- [Exercise details]: Nothing but the lines from the start of the entries through the line containing "Definition release (l" should appear in the answer, each given exactly.

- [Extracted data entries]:
╔══

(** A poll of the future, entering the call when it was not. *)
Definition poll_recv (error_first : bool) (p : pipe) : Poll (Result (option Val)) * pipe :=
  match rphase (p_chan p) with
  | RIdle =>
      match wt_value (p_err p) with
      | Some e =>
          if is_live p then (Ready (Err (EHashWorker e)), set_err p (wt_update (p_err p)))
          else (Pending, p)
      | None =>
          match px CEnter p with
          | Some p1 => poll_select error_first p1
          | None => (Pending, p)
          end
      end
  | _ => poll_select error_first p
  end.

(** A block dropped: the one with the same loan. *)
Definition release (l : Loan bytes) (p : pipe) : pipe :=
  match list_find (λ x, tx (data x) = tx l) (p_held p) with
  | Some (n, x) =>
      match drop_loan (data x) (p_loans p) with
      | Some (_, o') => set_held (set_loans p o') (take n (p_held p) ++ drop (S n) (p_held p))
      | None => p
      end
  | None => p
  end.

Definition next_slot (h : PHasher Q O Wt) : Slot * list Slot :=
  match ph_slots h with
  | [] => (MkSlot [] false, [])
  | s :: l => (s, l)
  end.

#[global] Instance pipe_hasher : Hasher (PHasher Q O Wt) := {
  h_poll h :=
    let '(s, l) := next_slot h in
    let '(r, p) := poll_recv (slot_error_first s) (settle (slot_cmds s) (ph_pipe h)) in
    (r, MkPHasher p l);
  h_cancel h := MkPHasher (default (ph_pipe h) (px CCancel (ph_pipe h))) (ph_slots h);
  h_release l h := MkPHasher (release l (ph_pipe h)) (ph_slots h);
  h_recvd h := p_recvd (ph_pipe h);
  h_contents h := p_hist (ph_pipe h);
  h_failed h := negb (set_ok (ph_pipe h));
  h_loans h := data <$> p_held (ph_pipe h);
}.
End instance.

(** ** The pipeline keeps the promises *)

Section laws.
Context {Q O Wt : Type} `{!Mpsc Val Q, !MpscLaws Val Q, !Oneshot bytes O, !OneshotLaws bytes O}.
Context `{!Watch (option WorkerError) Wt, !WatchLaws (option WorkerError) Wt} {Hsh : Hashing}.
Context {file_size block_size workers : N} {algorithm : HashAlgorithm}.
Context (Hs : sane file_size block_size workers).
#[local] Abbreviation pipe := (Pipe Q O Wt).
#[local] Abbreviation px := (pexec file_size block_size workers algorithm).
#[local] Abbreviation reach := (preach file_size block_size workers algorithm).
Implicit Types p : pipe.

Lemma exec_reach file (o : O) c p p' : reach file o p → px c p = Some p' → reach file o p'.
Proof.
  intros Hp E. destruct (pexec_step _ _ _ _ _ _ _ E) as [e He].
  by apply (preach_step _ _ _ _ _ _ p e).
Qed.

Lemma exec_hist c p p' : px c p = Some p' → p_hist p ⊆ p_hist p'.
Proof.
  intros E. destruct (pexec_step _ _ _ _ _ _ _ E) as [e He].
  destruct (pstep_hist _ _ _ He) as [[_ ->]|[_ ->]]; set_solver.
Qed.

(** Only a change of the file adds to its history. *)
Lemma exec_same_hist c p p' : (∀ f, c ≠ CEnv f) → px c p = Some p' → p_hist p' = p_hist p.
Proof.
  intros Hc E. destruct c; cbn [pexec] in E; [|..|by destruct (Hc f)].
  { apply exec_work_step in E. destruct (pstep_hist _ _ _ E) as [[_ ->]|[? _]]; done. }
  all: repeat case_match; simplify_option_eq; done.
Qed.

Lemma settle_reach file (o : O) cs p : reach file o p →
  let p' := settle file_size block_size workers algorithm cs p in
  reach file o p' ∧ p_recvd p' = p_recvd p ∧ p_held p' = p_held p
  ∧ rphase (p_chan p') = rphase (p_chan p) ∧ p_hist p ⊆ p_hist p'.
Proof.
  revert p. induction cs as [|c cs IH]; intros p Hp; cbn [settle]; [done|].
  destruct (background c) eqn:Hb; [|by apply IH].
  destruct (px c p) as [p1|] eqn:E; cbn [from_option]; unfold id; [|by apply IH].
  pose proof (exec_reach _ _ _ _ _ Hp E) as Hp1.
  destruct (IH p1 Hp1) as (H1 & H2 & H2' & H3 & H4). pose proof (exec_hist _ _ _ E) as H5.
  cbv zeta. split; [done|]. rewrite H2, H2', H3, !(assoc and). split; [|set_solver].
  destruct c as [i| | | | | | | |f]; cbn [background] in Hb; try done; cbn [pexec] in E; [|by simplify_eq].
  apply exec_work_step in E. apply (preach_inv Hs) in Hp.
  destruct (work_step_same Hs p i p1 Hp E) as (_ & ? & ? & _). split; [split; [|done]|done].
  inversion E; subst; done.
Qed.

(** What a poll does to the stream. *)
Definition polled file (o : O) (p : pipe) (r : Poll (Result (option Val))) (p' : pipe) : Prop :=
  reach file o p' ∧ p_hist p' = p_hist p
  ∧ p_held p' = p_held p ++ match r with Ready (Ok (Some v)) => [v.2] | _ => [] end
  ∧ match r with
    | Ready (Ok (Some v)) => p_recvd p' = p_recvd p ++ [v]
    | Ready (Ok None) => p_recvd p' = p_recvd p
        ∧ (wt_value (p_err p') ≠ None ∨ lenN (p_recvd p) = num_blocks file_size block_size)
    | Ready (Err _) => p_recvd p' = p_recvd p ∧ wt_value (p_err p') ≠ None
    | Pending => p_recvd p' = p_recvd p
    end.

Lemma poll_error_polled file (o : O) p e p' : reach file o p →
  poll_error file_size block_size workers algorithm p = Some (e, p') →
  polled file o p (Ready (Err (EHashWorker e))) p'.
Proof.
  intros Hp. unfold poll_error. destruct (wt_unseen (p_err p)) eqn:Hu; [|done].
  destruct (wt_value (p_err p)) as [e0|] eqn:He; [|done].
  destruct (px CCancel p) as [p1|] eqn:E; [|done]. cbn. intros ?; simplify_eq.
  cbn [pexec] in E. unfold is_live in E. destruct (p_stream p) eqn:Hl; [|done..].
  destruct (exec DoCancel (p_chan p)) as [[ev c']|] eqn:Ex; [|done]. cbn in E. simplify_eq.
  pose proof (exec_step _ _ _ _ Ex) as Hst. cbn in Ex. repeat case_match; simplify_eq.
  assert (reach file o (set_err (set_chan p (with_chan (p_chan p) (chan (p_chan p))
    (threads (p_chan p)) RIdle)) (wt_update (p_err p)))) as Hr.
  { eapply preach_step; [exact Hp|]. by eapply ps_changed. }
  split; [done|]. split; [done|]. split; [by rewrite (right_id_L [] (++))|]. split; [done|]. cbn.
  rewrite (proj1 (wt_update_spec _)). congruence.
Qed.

╚══

- [Output of the task]:
(** A poll of the future, entering the call when it was not. *)
Definition poll_recv (error_first : bool) (p : pipe) : Poll (Result (option Val)) * pipe :=
  match rphase (p_chan p) with
  | RIdle =>
      match wt_value (p_err p) with
      | Some e =>
          if is_live p then (Ready (Err (EHashWorker e)), set_err p (wt_update (p_err p)))
          else (Pending, p)
      | None =>
          match px CEnter p with
          | Some p1 => poll_select error_first p1
          | None => (Pending, p)
          end
      end
  | _ => poll_select error_first p
  end.

(** A block dropped: the one with the same loan. *)
Definition release (l : Loan bytes) (p : pipe) : pipe :=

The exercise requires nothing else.